**Your task**
With the first line as the start and the line containing "- (* Enter *)" as the end, write out every line of the records exactly.

**Saved data entries**
* * * * *
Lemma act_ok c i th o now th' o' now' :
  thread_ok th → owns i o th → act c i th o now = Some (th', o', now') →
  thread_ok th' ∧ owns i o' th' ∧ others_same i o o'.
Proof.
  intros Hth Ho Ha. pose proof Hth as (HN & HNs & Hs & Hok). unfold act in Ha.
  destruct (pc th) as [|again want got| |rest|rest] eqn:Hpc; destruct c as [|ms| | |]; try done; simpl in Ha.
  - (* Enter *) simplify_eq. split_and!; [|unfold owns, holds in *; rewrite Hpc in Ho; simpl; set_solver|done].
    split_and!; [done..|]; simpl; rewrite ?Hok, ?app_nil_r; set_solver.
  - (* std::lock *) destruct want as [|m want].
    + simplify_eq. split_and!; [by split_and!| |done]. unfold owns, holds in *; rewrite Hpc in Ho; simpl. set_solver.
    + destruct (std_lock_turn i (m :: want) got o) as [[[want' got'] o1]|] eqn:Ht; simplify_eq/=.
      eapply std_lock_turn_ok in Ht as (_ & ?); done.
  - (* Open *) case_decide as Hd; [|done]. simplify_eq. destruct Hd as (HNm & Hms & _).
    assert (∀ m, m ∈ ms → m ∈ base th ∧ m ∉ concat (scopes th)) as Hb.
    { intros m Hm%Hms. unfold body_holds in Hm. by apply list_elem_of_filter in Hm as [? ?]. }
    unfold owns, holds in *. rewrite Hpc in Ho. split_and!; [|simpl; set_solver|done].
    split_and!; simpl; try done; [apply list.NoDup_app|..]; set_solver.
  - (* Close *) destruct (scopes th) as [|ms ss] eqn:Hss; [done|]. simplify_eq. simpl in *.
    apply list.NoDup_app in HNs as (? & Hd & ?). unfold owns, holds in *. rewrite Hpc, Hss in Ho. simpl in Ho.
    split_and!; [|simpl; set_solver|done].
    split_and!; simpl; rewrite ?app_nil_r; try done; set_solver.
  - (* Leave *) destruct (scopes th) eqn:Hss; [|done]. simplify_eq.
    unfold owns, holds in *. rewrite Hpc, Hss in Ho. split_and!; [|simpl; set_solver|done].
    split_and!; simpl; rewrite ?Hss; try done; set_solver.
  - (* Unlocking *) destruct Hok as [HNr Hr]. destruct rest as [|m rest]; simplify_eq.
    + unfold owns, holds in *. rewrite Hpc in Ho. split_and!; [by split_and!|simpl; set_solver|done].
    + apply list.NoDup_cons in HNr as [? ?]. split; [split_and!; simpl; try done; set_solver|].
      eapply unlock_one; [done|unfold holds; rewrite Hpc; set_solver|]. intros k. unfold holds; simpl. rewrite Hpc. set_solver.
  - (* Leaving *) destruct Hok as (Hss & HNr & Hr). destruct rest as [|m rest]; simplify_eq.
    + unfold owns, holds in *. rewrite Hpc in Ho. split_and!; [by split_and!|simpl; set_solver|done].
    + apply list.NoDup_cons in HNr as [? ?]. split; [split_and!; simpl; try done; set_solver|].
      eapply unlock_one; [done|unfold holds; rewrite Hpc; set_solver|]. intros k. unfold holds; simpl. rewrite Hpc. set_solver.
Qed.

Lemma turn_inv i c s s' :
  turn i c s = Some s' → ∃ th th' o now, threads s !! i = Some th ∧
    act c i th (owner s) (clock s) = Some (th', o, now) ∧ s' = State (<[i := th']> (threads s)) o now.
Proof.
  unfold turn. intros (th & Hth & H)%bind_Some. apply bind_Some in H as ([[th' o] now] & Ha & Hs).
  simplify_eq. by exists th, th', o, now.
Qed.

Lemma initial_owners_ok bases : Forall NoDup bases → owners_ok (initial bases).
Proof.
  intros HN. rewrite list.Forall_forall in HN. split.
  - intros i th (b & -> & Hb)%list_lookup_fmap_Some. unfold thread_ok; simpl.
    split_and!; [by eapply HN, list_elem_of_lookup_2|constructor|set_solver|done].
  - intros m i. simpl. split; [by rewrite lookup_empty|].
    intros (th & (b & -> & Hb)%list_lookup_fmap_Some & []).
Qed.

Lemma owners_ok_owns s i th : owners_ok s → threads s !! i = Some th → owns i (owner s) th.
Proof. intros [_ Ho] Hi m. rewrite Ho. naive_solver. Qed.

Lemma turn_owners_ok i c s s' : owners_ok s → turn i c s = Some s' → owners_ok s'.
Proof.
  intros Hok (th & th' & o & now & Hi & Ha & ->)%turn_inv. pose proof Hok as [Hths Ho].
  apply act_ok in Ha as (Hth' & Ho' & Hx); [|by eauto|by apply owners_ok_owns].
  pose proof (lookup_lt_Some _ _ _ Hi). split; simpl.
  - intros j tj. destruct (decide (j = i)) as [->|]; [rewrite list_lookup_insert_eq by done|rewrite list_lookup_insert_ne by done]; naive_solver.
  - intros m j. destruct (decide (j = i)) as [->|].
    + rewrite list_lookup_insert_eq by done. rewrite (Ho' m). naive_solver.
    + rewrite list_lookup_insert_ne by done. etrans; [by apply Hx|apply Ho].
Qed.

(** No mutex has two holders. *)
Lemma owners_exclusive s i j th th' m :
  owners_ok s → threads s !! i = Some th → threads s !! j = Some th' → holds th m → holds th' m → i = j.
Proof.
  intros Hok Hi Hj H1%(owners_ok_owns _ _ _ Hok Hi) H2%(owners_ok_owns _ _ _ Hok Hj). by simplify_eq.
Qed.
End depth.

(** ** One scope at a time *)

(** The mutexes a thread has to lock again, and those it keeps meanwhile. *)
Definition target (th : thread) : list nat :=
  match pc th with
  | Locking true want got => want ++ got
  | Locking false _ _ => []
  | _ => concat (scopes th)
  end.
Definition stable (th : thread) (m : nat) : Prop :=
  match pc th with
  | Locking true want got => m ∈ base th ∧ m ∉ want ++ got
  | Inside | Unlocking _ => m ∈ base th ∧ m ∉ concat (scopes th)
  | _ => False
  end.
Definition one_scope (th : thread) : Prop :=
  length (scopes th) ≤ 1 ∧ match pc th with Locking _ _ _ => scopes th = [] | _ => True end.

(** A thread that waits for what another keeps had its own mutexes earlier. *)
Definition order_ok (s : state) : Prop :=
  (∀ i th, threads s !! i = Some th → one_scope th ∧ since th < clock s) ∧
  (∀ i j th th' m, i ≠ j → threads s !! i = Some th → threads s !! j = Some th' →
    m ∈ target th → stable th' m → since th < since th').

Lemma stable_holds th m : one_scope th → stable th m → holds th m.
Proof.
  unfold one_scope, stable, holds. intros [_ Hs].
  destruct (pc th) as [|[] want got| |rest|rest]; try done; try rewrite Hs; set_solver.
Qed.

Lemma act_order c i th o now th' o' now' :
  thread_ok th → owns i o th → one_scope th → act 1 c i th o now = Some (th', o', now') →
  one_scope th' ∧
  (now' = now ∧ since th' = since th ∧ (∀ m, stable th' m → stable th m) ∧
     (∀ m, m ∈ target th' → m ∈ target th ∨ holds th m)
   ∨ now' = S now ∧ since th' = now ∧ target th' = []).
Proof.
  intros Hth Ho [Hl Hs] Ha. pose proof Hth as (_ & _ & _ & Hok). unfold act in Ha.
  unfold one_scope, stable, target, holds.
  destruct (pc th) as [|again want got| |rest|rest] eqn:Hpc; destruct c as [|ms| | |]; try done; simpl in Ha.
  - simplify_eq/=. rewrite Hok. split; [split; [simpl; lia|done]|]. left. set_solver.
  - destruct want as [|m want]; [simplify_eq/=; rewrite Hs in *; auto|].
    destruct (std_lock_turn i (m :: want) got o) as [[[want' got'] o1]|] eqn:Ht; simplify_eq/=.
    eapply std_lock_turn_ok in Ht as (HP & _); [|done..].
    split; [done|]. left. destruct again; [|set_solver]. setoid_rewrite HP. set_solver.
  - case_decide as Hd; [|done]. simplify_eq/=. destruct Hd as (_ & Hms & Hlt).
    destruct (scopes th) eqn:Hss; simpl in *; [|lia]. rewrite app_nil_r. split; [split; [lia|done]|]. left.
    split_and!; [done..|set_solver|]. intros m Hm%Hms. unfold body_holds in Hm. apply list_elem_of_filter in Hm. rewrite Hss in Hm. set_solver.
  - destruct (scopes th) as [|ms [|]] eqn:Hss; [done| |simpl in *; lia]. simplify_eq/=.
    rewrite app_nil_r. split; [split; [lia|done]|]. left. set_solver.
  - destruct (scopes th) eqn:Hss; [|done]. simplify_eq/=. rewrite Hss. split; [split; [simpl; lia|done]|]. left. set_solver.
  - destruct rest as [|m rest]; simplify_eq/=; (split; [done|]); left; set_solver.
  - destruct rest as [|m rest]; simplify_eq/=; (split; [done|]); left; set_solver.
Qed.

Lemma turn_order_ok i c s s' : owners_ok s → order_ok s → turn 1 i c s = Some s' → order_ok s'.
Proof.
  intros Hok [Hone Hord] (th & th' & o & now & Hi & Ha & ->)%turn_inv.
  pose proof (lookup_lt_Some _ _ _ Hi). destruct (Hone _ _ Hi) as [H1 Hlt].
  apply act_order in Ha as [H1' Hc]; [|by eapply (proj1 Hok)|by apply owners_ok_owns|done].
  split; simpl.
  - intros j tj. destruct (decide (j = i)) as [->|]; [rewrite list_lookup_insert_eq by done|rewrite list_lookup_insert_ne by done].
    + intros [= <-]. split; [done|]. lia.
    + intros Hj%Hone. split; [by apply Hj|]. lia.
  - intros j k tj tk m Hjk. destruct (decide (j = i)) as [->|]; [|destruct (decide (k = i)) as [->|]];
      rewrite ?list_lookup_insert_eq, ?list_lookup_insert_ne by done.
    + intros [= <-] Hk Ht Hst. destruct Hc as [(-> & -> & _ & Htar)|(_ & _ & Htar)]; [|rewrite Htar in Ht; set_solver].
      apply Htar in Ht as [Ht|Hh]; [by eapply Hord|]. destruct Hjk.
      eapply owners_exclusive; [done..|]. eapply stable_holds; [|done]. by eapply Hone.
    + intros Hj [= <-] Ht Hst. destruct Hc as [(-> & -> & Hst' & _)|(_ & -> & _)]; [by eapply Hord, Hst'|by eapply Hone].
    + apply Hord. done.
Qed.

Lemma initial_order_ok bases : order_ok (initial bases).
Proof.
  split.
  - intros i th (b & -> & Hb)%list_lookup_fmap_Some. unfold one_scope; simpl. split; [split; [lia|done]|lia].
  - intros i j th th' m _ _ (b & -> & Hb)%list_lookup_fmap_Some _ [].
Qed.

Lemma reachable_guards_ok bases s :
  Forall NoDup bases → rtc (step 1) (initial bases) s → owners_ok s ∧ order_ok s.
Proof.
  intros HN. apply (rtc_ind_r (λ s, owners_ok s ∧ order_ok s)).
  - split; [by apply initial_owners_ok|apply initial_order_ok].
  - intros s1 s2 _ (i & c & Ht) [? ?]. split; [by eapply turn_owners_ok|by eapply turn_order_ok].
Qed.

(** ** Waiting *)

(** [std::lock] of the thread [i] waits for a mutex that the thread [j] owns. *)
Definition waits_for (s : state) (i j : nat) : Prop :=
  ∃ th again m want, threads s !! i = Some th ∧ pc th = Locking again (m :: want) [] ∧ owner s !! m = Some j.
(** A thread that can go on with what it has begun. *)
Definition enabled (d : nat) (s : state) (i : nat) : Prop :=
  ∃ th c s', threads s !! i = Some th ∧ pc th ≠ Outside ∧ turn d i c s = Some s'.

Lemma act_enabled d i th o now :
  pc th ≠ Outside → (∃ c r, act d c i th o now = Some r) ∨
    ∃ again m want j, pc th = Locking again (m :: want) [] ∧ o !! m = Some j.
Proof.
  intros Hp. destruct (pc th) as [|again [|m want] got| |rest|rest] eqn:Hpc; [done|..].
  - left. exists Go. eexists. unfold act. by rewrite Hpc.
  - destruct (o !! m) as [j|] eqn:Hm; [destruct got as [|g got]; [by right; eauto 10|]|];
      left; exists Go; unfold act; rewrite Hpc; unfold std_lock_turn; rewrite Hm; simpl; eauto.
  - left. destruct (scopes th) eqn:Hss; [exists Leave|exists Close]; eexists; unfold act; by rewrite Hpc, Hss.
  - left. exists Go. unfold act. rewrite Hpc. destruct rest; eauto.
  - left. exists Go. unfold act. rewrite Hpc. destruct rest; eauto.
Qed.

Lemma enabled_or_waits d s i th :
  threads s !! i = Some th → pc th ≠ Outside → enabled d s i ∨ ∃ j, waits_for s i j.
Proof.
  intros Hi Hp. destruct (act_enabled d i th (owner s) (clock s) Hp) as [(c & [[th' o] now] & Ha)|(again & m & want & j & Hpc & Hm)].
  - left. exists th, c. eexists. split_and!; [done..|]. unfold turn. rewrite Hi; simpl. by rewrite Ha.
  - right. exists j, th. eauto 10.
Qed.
* * * * *
**Solved problem**
Lemma act_ok c i th o now th' o' now' :
  thread_ok th → owns i o th → act c i th o now = Some (th', o', now') →
  thread_ok th' ∧ owns i o' th' ∧ others_same i o o'.
Proof.
  intros Hth Ho Ha. pose proof Hth as (HN & HNs & Hs & Hok). unfold act in Ha.
  destruct (pc th) as [|again want got| |rest|rest] eqn:Hpc; destruct c as [|ms| | |]; try done; simpl in Ha.
  - (* Enter *) simplify_eq. split_and!; [|unfold owns, holds in *; rewrite Hpc in Ho; simpl; set_solver|done].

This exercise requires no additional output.